The fact that I managed to read anything in May is clap-worthy. Not that clap. Regular clap. Keep it moving and behave yourself.
It’s been busy, is what I mean. So I, like anyone who read anything in May, deserve some sort of award. Not a major award. Just a tasteful certificate or a tasty pan pizza. Perhaps a small parade. Nothing extravagant, one small horse or large dog dragging me around town in a red wagon. Maybe we can be joined by a tuba player. Or maybe the dog can play the tuba while the horse drags me around. Look, I’ll sort out the logistics and report back.

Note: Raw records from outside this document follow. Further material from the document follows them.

(* ===== verification/MRSystem.v ===== *)
(** * The whole MapReduce system: coordinator, workers and files

    The state joins the coordinator ([Coordinator.v]), the shared file system
    and everything workers may hold: responses not yet encoded, tasks received,
    reports ready to be sent, reduce executions and how far they got. Nothing
    is ever removed from these lists, so any of it may be used late, more than
    once, or never: lost and duplicated calls, slow workers, workers that crash
    at any point and re-executed tasks are all runs of this system. A label
    names the step and what the environment chooses in it. *)

From stdpp Require Import sorting.
From S2P Require Import Prelude Fnv Lo TaskManager Coordinator Utf8 Json MRApps Sequential Worker.

Open Scope list_scope.
Open Scope Z_scope.

(** ** State and steps *)

(** A reduce execution: it has computed its content, created (truncated) the
    output file, written it. *)
Inductive job_phase := JRead | JCreated | JWritten.

#[export] Instance job_phase_eq_dec : EqDecision job_phase.
Proof. solve_decision. Defined.

Record job := mkJob { job_task : ReduceTask; job_content : string; job_at : job_phase }.

Record mrsys := mkMR {
  mr_coord : sys;
  mr_fs : filesystem;
  mr_resps : list AssignTaskResponse;
  mr_maptasks : list MapTask;
  mr_redtasks : list ReduceTask;
  mr_mapreqs : list ReportMapTaskRequest;
  mr_jobs : list job
}.

Section system.
Context {L : Lo}.
(** [mapf] has the number of the attempt as first argument: two executions may
    emit their pairs in different orders. *)
Context (mapf : nat → string → string → list KeyValue) (reducef : string → list string → string).

Inductive mr_label :=
| MRegister
| MIsDone (seed : nat)
| MAssign (seed : nat) (now : Z)
| MEncode (resp : nat)
| MMap (attempt : nat) (workerID : Z) (task : nat) (choices : list (option string))
    (range : gmap Z (list KeyValue) → list (Z * list KeyValue))
| MReportMap (req : nat)
| MReduce (task : nat) (range : gmap string (list KeyValue) → list (string * list KeyValue))
| MCreate (j : nat)
| MWrite (j : nat)
| MReportReduce (workerID : Z) (j : nat).

Definition set_coord (s : mrsys) (c : sys) : mrsys :=
  mkMR c (mr_fs s) (mr_resps s) (mr_maptasks s) (mr_redtasks s) (mr_mapreqs s) (mr_jobs s).
Definition set_fs (s : mrsys) (fs : filesystem) : mrsys :=
  mkMR (mr_coord s) fs (mr_resps s) (mr_maptasks s) (mr_redtasks s) (mr_mapreqs s) (mr_jobs s).
Definition set_jobs (s : mrsys) (js : list job) : mrsys :=
  mkMR (mr_coord s) (mr_fs s) (mr_resps s) (mr_maptasks s) (mr_redtasks s) (mr_mapreqs s) js.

And yet I ended up with a stack of books so good that I stopped treating reading like a little end-of-day reward and started ignoring actual responsibilities to read. Sorry to anyone who sent me an email, a text, a carrier pigeon, smoke signals, or did a cool semaphore flag routine in my backyard. I thought you were my parade and I was waiting for the tuba-playing dog.
These books were master classes on surviving broken systems. We’ve got intergalactic bureaucracy, Anglo-Saxon blood feuds, London publishing politics, and feminist rage. Basically, four very different ways of telling us that most systems are badly designed, the people running them are usually the least suited to the task, and women disproportionately suffer. Shocking.
This month’s reading was a refreshing reminder that humanity has, across centuries and galaxies, remained remarkably consistent and disappointing. Fertile ground for brilliant storytelling.
Which is all just to say, here are the books I finished this month:
- The Hitchhiker’s Guide to the Galaxy by Douglas Adams
- Grendel’s Mother by Susan Signe Morrison
- Feminasty by Erin Gibson
- A Far Cry From Kensington by Muriel Spark
Note: For sanity and scale (mine, yours, and the internet’s), what follows are the openings of each review. Full versions are linked below.
The Hitchhiker’s Guide to the Galaxy by Douglas Adams
This book is absolutely ridiculous. I am obsessed with it.
Douglas Adams’s The Hitchhiker’s Guide to the Galaxy explains the universe using a towel, a depressed robot, and several increasingly terrible planning committees. It’s a madcap extravaganza about space, improbability, bureaucracy, bad timing, excellent timing, strange people, and one bewildered Englishman.
Grendel’s Mother by Susan Signe Morrison
You know the story. Big guy. Great hair probably. Sword. Mead hall full of dudes named something like Hrothgar son of Skullthumper, son of Other Skullthumper. Monster attacks. Hero flexes. History gets written by whichever man survives long enough to hire a bard. Classic.
But Susan Signe Morrison’s Grendel’s Mother walks straight into that testosterone-soaked corpse pile, picks up the narrative by its ankle, and drags it screaming into the deep water where it belongs.
This is, technically speaking, a retelling of Beowulf, which is itself a very old story about men hitting things with swords while suffering from what historians professionally refer to as “an absolutely catastrophic inability to process emotions.” Traditionally, the poem’s second monster, Grendel’s mother, is presented as a sort of swamp-adjacent horror woman lurking beneath a lake waiting to avenge her son, which everyone agrees is terribly unreasonable behavior, unlike, say, razing villages or hacking each other apart in ceremonial blood feuds.
Feminasty: The Complicated Woman’s Guide to Surviving the Patriarchy Without Drinking Herself to Death by Erin Gibson
Erin Gibson’s Feminasty is a rage-song for the girls carrying keys between their knuckles.
It is sharp, furious, and profane. Thank God. Misogyny is not something women should have to discuss in a soft voice while reassuring everyone nearby that we’re still nice. Fortunately, Gibson has no interest in making patriarchy feel comfortable or palatable. There’s no “Now, to be fair…” or “Not all men” panic disclaimer tucked into the corners.
A Far Cry from Kensington by Muriel Spark
Set in 1950s London, A Far Cry from Kensington follows Mrs. Hawkins, a wartime widow working in publishing amid cliques, office politics, anonymous letters, fraud, paranoia, terrible writers, love affairs, blackmail, and other sinister and morally ugly behaviors. It is all tea trays and landladies and little typed notes, but underneath the upholstery there are wolves gnawing bones.
And there be the May reads. As always, I welcome any recommendations! Read any good books lately?